28 novembre 1827 — La Bibliographie de la France enregistre la publication de Faust, tragédie de Goethe, nouvelle traduction complète en prose et en vers, par Gérard, chez Dondey-Dupré.
La traduction du premier Faust de Goethe a apporté à Nerval, sinon la gloire dont il rêve, du moins une véritable notoriété dans le monde littéraire. Eugène Delacroix grave dès 1827 une série de lithographies pour illustrer la traduction de Nerval, et Hector Berlioz compose en septembre 1828, sur cette même traduction, Huit scènes de Faust, puis La Damnation de Faust en 1846. Désormais, Gérard n’est plus présenté comme l’auteur des Élégies, mais comme l’auteur de Faust.
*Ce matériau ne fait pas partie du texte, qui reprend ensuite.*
(** An answer to a client. *)
Lemma served_emit e s : served s → event_ok e s → served (emit e s).
Proof.
  intros Hs He. pose proof (event_seen e s) as Hseen.
  assert (Hst : ∀ i m, stopped s !! i = Some m → shut_down (emit e s) i).
  { intros i m Hm. apply shut_down_snoc; [by eapply (sv_stopped s Hs)|]. by intros ->. }
  assert (Hlo : ∀ b i cmd reply, events (emit e s) !! b = Some (ELocal i cmd reply) → ∃ a, a < b ∧
    events (emit e s) !! a = Some (EShutdown i) ∧ ∀ c, a < c < b → events (emit e s) !! c ≠ Some (ERestart i)).
  { intros b i cmd reply. apply local_snoc; [done|]. by intros ->. }
  split; simpl; try apply Hs; try exact Hst; try exact Hlo; try setoid_rewrite lookup_snoc_Some.
  - intros id cmd Hp. by apply proposed_snoc.
  - intros k id Ho. destruct (sv_origin s Hs k id Ho) as (i & cmd & Hi & ?). exists i, cmd. split; [|done].
    left. split; [by apply lookup_lt_Some in Hi|done].
  - intros id w Hw. apply waiting_snoc; try done. intros i cmd k reply ->. destruct He as (_ & _ & _ & Hnone & _). congruence.
  - intros j id i cmd k reply [[Hlt Hj]|[-> ->]].
    + destruct (sv_answer s Hs _ _ _ _ _ _ Hj) as (Hid & Hi & Ho & Hr & Hu). split_and!; [done| |done|done|].
      * left. split; [lia|done].
      * intros j' i' cmd' k' reply' [[_ Hj']|[_ ->]]; [by eapply Hu|].
        destruct He as (_ & _ & _ & _ & Hn & _). by apply Hn in Hj.
    + destruct He as (Hi & Ho & Hr & _ & Hn & _). pose proof (lookup_lt_Some _ _ _ Hi). split_and!; try done.
      * by left.
      * intros j' i' cmd' k' reply' [[_ Hj']|[-> _]]; [by apply Hn in Hj'|done].
  - intros j i cmd k reply [[_ Hj]|[_ ->]]; [by eapply (sv_read s Hs)|].
    destruct He as (Hr & r & Hi & <-). split; [by eapply replica_bound|done].
  - intros j e' p id k [[_ Hj]|[-> _]] Hp Hlt Ho; [by eapply (sv_order s Hs)|]. apply origin_early in Ho; [lia|done].
  - intros a e' p r [[_ Ha]|[_ ->]] Hp Hu; [|by apply Hseen].
    apply (sv_up s Hs a e' p r Ha Hp). by eapply up_since_emit.
  - intros a b e' p i cmd k reply [[Hla Ha]|[-> _]] Hp Hab; [|intros [[? _]|[? _]]; lia].
    intros [[Hlb Hb]|[-> ->]] Hn Hno.
    + eapply (sv_session s Hs a b); try done. intros c Hc Hr. apply (Hno c Hc). left. split; [lia|done].
    + destruct He as (_ & r & Hr & <-). simpl in Hn.
      apply (sv_up s Hs a e' p r Ha Hp); [|by rewrite Hn].
      rewrite Hn. intros c Hc Hx. pose proof (lookup_lt_Some _ _ _ Hx). apply (Hno c); [lia|]. by left.
Qed.

(** The library commits an entry: the proposal of a write, or an announcement. *)
Lemma served_commit data origin s : served s → rtc cstep start (append data (sys s)) →
  match origin with
  | Some id => ∃ cmd, proposed s !! id = Some cmd ∧ data = CmdCodec.Marshal cmd
  | None => True
  end → served (committed data origin s).
Proof.
  intros Hs Hc Hor. pose proof (sv_length s Hs) as Hlen.
  assert (Hsp : ∀ save cmd k, k ≤ length (log (sys s)) → spec_reply save cmd k (committed data origin s) = spec_reply save cmd k s)
    by (intros; by eapply spec_reply_prefix).
  assert (Hin : ∀ k id, origins s !! k = Some (Some id) → k < length (log (sys s)))
    by (intros k id Hk; rewrite <- Hlen; by apply lookup_lt_Some in Hk).
  assert (Hkeep : ∀ k id, origins s !! k = Some (Some id) → (origins s ++ [origin]) !! k = Some (Some id))
    by (intros; by apply lookup_app_l_Some).
  assert (Hnew : ∀ id, origin = Some id → ∀ k, origins s !! k ≠ Some (Some id)).
  { intros id -> k. destruct Hor as (cmd & Hp & _). by apply (sv_proposed s Hs) in Hp as (_ & _ & _ & Hn). }
  split; simpl; try apply Hs; [done|by rewrite !length_app, Hlen| | | | | | |].
  - intros id cmd Hp. assert (Hp' : proposed s !! id = Some cmd ∧ origin ≠ Some id).
    { destruct origin as [id'|]; [|done]. apply lookup_delete_Some in Hp as [??]. split; [done|]. congruence. }
    destruct Hp' as [Hp' Hne]. destruct (sv_proposed s Hs id cmd Hp') as (? & ? & ? & Hn). split_and!; try done.
    intros k [[_ Hk]|[_ Hk]]%lookup_snoc_Some; [by apply Hn in Hk|by rewrite Hk in Hne].
  - intros k id [[Hlt Hk]|[-> ->]]%lookup_snoc_Some.
    + destruct (sv_origin s Hs k id Hk) as (i & cmd & ? & Hl & ? & ?). exists i, cmd. split_and!; try done.
      by apply lookup_app_l_Some.
    + destruct Hor as (cmd & Hp & ->). destruct (sv_proposed s Hs id cmd Hp) as ([i Hi] & ? & ? & _).
      exists i, cmd. split_and!; try done. by rewrite Hlen, snoc_last.
  - intros k k' id [[_ Hk]|[-> Hk]]%lookup_snoc_Some [[_ Hk']|[-> Hk']]%lookup_snoc_Some; [by eapply (sv_once s Hs)| | |done];
      by edestruct Hnew.
  - intros id w Hw. destruct (sv_waiting s Hs id w Hw) as (? & ? & Hr). split_and!; [done|done|].
    intros k reply Hk. destruct (Hr k reply Hk) as (Ho & -> & ?). pose proof (Hin _ _ Ho). rewrite Hsp by lia. auto.
  - intros j id i cmd k reply Hj. destruct (sv_answer s Hs _ _ _ _ _ _ Hj) as (? & ? & Ho & -> & ?).
    pose proof (Hin _ _ Ho). rewrite Hsp by lia. auto.
  - intros j i cmd k reply Hj. destruct (sv_read s Hs _ _ _ _ _ Hj) as (Hk & save & ->). rewrite length_app. split; [lia|].
    exists save. by rewrite Hsp.
  - intros j e p id k Hj Hp Hlt [[_ Hk]|[-> ->]]%lookup_snoc_Some; [by eapply (sv_order s Hs)|]. rewrite Hlen.
    destruct e; try done; injection Hp as <-.
    + destruct (sv_answer s Hs _ _ _ _ _ _ Hj) as (_ & _ & Ho & _). apply Hin in Ho. lia.
    + by apply (sv_read s Hs) in Hj as [? _].
Qed.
Les « observations » préliminaires montrent que dès 1827, Nerval a lu non seulement les deux traductions de Saint-Aulaire et de Stapfer les plus connues alors, mais aussi l’analyse qu’en avait donnée Mme de Staël dans De l’Allemagne. Il connaît aussi les légendes relatives à Faust, ou Fust, rapportées par Widmann et Klinger. Autant de matériaux qui nourriront un premier essai de composition de son propre Faust, ébauche demeurée manuscrite En 1835, Nerval publiera une nouvelle traduction du premier Faust de Goethe, chez Dondey-Dupré. En 1840, il ajoutera une traduction partielle du deuxième Faust. Dans un article intitulé Le Faust du Gymnase. — La légende de Fust, publié en 1850 dans La Presse et partiellement repris dans Lorely. Souvenirs d’Allemagne, « Souvenirs de Thuringe », il associera le personnage de Faust aux inventeurs de l’imprimerie Gutenberg et Laurent Coster, sujet en 1851 de L’Imagier de Harlem. Enfin, en 1853-1854, c'est encore à Faust que Nerval empruntera l’épigraphe de Pandora.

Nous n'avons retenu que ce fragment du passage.